It's always been something of a wonder to me why bus stops in Montreal are almost always before a stop light, on the near right-side of an intersection.

Yes, the stop light does ensure riders can board at a relaxed pace, but only if the light is red. Otherwise, if the light is green-for-go, having riders board before the intersection eats up time.

You've no doubt been running late, saw the light turn green as your bus pulls into the stop, and pray to the gods of public transit that everyone getting on board will do it quickly enough that the stoplight doesn't turn red. But they don't, and you're left waiting, with the stress of your tardiness racking up even higher.

The solution to this minor but oh-so-impactful problem has been posed by McGill School of Urban Planning Ahmed El-Geneidy, and it's pretty simple: just put Montreal bus stops passed the traffic light, on the far side of the intersection.

As El-Geneidy related to CTV News, the small change could save everyone up to five seconds every single stop. When you factor in the fact that a Montreal bus route has about 40 stops, the seconds turn into many minutes.

Multiply that across the island of Montreal, and the simple switch of moving the bus stop forward equates to a lot of time saved.

The installation of priority bus lights would also aid bus routes (and passengers) in getting around faster.

El-Geneidy also notes how this switch would make it easier for drivers as well, as the bus would no longer be blocking cars from taking a right turn.

But the STM doesn't share El-Geneidy's view. Despite the potential time saved in moving bus stops past intersections, the STM believes it is safer for passengers boarding to have stops remain where they are.

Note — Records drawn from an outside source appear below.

(** ** batch_download.py: the outside world

    The script runs against the file system, the worker pool of
    [multiprocessing] and the parser of [main_zhihu]. None of them is part
    of the two source files: they are the fields of [Externals], over a type
    [W] of states of the outside world. Console output ([print], [tqdm]) is
    not modelled. *)

(** A raised Python exception, by its place in the class hierarchy:
    [except Exception] catches the first kind only. *)
Inductive exn :=
  | Exception (message : str)      (* an instance of [Exception]; [str(e)] *)
  | SystemExit (code : Z)          (* [sys.exit(code)] *)
  | BaseException (message : str). (* [KeyboardInterrupt] and the like *)

Inductive result (A : Type) :=
  | Returns (a : A)
  | Raises (e : exn).
Arguments Returns {A} a.
Arguments Raises {A} e.

(** What [os.walk] finds in a directory. [Dir] is a directory the walk
    enters; [File] stands for every entry the walk does not descend into:
    files, symbolic links to directories, and directories that cannot be
    listed. *)
#[warnings="-register-all"]
Inductive entry :=
  | File (name : str)
  | Dir (name : str) (entries : list entry).

Definition entry_name (e : entry) : str :=
  match e with File n => n | Dir n _ => n end.

(** The calls that start work on items, recorded as the program makes
    them. *)
Inductive call :=
  | ParserCall (cookies temp_dir output_dir : str) (* [ZhihuParser(...)] *)
  | JudgeCall (url : str)                          (* [parser.judge_type(url)] *)
  | PoolCall (urls : list str).                    (* [pool.imap_unordered] *)

Record state (W : Type) := State { world : W; calls : list call }.
Arguments State {W} world calls.
Arguments world {W} s.
Arguments calls {W} s.

(** A computation of the script: it reads and changes the state and returns
    or raises. *)
Definition M (W A : Type) : Type := state W → result A * state W.

Record Externals (W : Type) := {
  (** the directory at a path as [os.scandir] lists it, recursively;
      [None] when the path cannot be listed *)
  listing : W → str → option (list entry);
  (** [os.path.exists] and [Path.exists] *)
  path_exists : W → str → bool;
  (** [open(path, 'r', encoding='utf-8').read()]: the decoded text *)
  read_text : W → str → result str;
  (** the names matched by [URLS_DIR.glob("*.txt")], in the order the
      file system yields them *)
  glob_txt : W → list str;
  (** [os.makedirs(path, exist_ok=True)] *)
  makedirs : str → W → result unit * W;
  (** [shutil.rmtree(path)] *)
  rmtree : str → W → result unit * W;
  (** the fetch unit: [ZhihuParser(cookies=, keep_logs=, temp_dir=,
      output_dir=)] and [parser.judge_type(url)] *)
  Parser : Type;
  new_parser : str → bool → str → str → W → result Parser * W;
  parser_judge_type : Parser → str → W → result unit * W;
  (** [multiprocessing.Pool(...).imap_unordered(f, urls)], consumed to its
      end: the items the iterator yields, each a value or the exception
      that the iteration re-raises for it *)
  pool_imap_unordered :
    ∀ T, (str → M W T) → list str → M W (list (result T));
}.
Arguments listing {W} _ _ _.
Arguments path_exists {W} _ _ _.
Arguments read_text {W} _ _ _.
Arguments glob_txt {W} _ _.
Arguments makedirs {W} _ _ _.
Arguments rmtree {W} _ _ _.
Arguments Parser {W} _.
Arguments new_parser {W} _ _ _ _ _ _.
Arguments parser_judge_type {W} _ _ _ _.
Arguments pool_imap_unordered {W} _ {T} _ _ _.

(** [os.path.join(a, b)] (POSIX). *)
Definition path_join (a b : str) : str :=
  if startswith (lit "/") b then b
  else if bool_decide (a = []) || endswith (lit "/") a then a ++ b
  else a ++ lit "/" ++ b.

Definition dir_names (es : list entry) : list str :=
  flat_map (λ e, match e with Dir n _ => [n] | File _ => [] end) es.
Definition file_names (es : list entry) : list str :=
  flat_map (λ e, match e with File n => [n] | Dir _ _ => [] end) es.

(** [os.walk(top)], top-down: the triples [(root, dirs, files)] for [top]
    and every directory below it. *)
Fixpoint walk_entry (top : str) (e : entry) : list (str * list str * list str) :=
  match e with
  | File _ => []
  | Dir name es =>
      let new_path := path_join top name in
      (new_path, dir_names es, file_names es)
        :: flat_map (walk_entry new_path) es
  end.

Definition walk (top : str) (es : list entry) : list (str * list str * list str) :=
  (top, dir_names es, file_names es) :: flat_map (walk_entry top) es.

(** The loop of [article_exists], lines 62-65. *)
Fixpoint article_exists_loop (article_id : str)
    (triples : list (str * list str * list str)) : bool :=
  match triples with
  | [] => false
  | (root, dirs, files) :: rest =>
      if contains article_id root then true
      else article_exists_loop article_id rest
  end.

(** Configuration, lines 11-18. *)
Definition COOKIES_FILE : str := lit "cookies.txt".
Definition BASE_DIR : str := lit "zhihu".
Definition URLS_DIR : str := path_join BASE_DIR (lit "urls").
Definition EXTRACTED_DIR : str := path_join BASE_DIR (lit "markdown").
Definition TEMP_DIR : str := path_join BASE_DIR (lit "temp_zips").

(** [Path(name).stem]: the name without its last suffix. *)
Fixpoint rfind_dot (s : str) (i : nat) (found : option nat) : option nat :=
  match s with
  | [] => found
  | c :: s' => rfind_dot s' (S i) (if N.eqb c 46 then Some i else found)
  end.

Definition stem (name : str) : str :=
  match rfind_dot name 0 None with
  | Some i => if bool_decide (0 < i < length name - 1) then take i name else name
  | None => name
  end.

(** [str(Path(parent) / name)] for a name without slash: [pathlib] drops
    an empty component and the component [.]. *)
Definition path_child (parent name : str) : str :=
  if bool_decide (name = [] ∨ name = lit ".") then parent
  else path_join parent name.

(** The running totals of [process_urls]:
    [success_count, failure_count, skipped_count, failed_urls]. *)
Definition tally : Type := nat * nat * nat * list (str * option str).

Definition ret {W A} (a : A) : M W A := λ s, (Returns a, s).
Definition raise {W A} (e : exn) : M W A := λ s, (Raises e, s).
Definition bind {W A B} (m : M W A) (k : A → M W B) : M W B :=
  λ s, match m s with
       | (Returns a, s') => k a s'
       | (Raises e, s') => (Raises e, s')
       end.

(** [try: body except Exception as e: handler(str(e))] *)
Definition try_except_Exception {W A} (body : M W A) (handler : str → M W A)
  : M W A :=
  λ s, match body s with
       | (Raises (Exception message), s') => handler message s'
       | other => other
       end.

(** an operation of the outside world, run on the world of the state *)
Definition lift {W A} (op : W → result A * W) : M W A :=
  λ s, let '(r, w) := op (world s) in (r, State w (calls s)).
(** a look at the outside world that does not change it *)
Definition observe {W A} (op : W → result A) : M W A :=
  λ s, (op (world s), s).
Definition record {W} (c : call) : M W unit :=
  λ s, (Returns tt, State (world s) (calls s ++ [c])).
Definition sys_exit {W A} (code : Z) : M W A := raise (SystemExit code).

Declare Scope py_scope.
Delimit Scope py_scope with py.
Notation "'do' x <- m ; k" := (bind m (λ x, k))
  (at level 10, x name, m at level 100, k at level 200) : py_scope.
Notation "m ;; k" := (bind m (λ _, k))
  (at level 100, k at level 200, right associativity) : py_scope.
Open Scope py_scope.

Definition newline : str := [10%N].

Section Batch.
Context {W : Type} (ext : Externals W).

(** lines 20-24 *)
Definition setup_directories : M W unit :=
  lift (makedirs ext URLS_DIR) ;;
  lift (makedirs ext EXTRACTED_DIR) ;;
  lift (makedirs ext TEMP_DIR).

(** lines 26-28 *)
Definition get_url_files : M W (list str) :=
  observe (λ w, Returns (glob_txt ext w)).

(** lines 30-33: the file is read line by line; blank lines are dropped
    and the others trimmed. *)
Definition read_urls_from_file (file_path : str) : M W (list str) :=
  do text <- observe (λ w, read_text ext w file_path) ;
  ret (map strip (filter (λ line, strip line ≠ []) (split newline text))).

(** lines 35-46 *)
Definition read_cookies_from_file (file_path : str) : M W str :=
  do present <- observe (λ w, Returns (path_exists ext w file_path)) ;
  if negb present then sys_exit 1
  else
    do text <- observe (λ w, read_text ext w file_path) ;
    let cookies := strip text in
    if bool_decide (cookies = []) then sys_exit 1
    else ret cookies.

(** [os.walk(top)]: nothing is yielded for a path that cannot be
    listed. *)
Definition os_walk (top : str) : M W (list (str * list str * list str)) :=
  observe (λ w, Returns match listing ext w top with
                        | Some es => walk top es
                        | None => []
                        end).

(** lines 60-65 *)
Definition article_exists (article_id output_dir : str) : M W bool :=
  do triples <- os_walk output_dir ;
  ret (article_exists_loop article_id triples).

(** line 76: the constructor of the parser, and the record of its call *)
Definition ZhihuParser (cookies : str) (keep_logs : bool)
    (temp_dir output_dir : str) : M W (Parser ext) :=
  record (ParserCall cookies temp_dir output_dir) ;;
  lift (new_parser ext cookies keep_logs temp_dir output_dir).

(** line 78: [parser.judge_type(url)], and the record of its call *)
Definition judge_type (parser : Parser ext) (url : str) : M W unit :=
  record (JudgeCall url) ;;
  lift (parser_judge_type ext parser url).

(** lines 67-81 *)
Definition process_single_url (url cookies output_dir : str)
  : M W (str * bool * option str) :=
  match get_article_id url with
  | None | Some [] => ret (url, false, Some (lit "Invalid URL format"))
  | Some article_id =>
      do present <- article_exists article_id output_dir ;
      if present then ret (url, true, Some (lit "Article already exists"))
      else
        do parser <- ZhihuParser cookies false TEMP_DIR output_dir ;
        try_except_Exception
          (judge_type parser url ;; ret (url, true, None))
          (λ message, ret (url, false, Some message))
  end.

(** The body of the loop of [process_urls], lines 101-113, for one item
    of the iterator. *)
Definition count_result (t : tally) (r : str * bool * option str) : tally :=
  let '(success_count, failure_count, skipped_count, failed_urls) := t in
  let '(url, success, error) := r in
  if success then
    if bool_decide (error = Some (lit "Article already exists"))
    then (success_count, failure_count, skipped_count + 1, failed_urls)
    else (success_count + 1, failure_count, skipped_count, failed_urls)
  else (success_count, failure_count + 1, skipped_count,
        failed_urls ++ [(url, error)]).

Fixpoint count_results (tasks : list (result (str * bool * option str)))
    (t : tally) : M W tally :=
  match tasks with
  | [] => ret t
  | Returns r :: rest => count_results rest (count_result t r)
  | Raises e :: _ => raise e
  end.

(** lines 83-115 *)
Definition process_urls (urls : list str) (cookies output_dir : str)
  : M W tally :=
  let process_func := λ url, process_single_url url cookies output_dir in
  record (PoolCall urls) ;;
  do tasks <- pool_imap_unordered ext process_func urls ;
  count_results tasks (0, 0, 0, []).

(** lines 117-121 *)
Definition cleanup_temp_files : M W unit :=
  do present <- observe (λ w, Returns (path_exists ext w TEMP_DIR)) ;
  if present then lift (rmtree ext TEMP_DIR) ;; lift (makedirs ext TEMP_DIR)
  else ret tt.

(** lines 123-149; [url_file] is the name of a file of [URLS_DIR]. *)
Definition process_url_file (url_file cookies : str) : M W (nat * nat * nat) :=
  let output_dir := path_child EXTRACTED_DIR (stem url_file) in
  lift (makedirs ext output_dir) ;;
  do urls <- read_urls_from_file (path_join URLS_DIR url_file) ;
  do t <- process_urls urls cookies output_dir ;
  let '(success_count, failure_count, skipped_count, failed_urls) := t in
  ret (success_count, failure_count, skipped_count).

(** the loop of [main], lines 170-174 *)
Fixpoint process_url_files (url_files : list str) (cookies : str)
    (totals : nat * nat * nat) : M W (nat * nat * nat) :=
  match url_files with
  | [] => ret totals
  | url_file :: rest =>
      do counts <- process_url_file url_file cookies ;
      let '(total_success, total_failure, total_skipped) := totals in
      let '(success, failure, skipped) := counts in
      process_url_files rest cookies
        (total_success + success, total_failure + failure,
         total_skipped + skipped)
  end.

Except in practice, El-Geneidy's concept works. Take bus route 55-south, for example, specifically at the intersection of St. Urbain and Rachel. This is the only stop (to my knowledge) situated pasted the lights at the intersection, and it runs so smoothly.

No one needs to wait for the traffic light and it's not as if the bus stop is a particular safety hazard to STM riders. If it was, the bus stop would have been moved back ages ago.

So while the STM may not be on board with this relatively minor shift in bus route operations, it can potentially streamline the city's public transit network. Maybe one day, because we can dream, after all.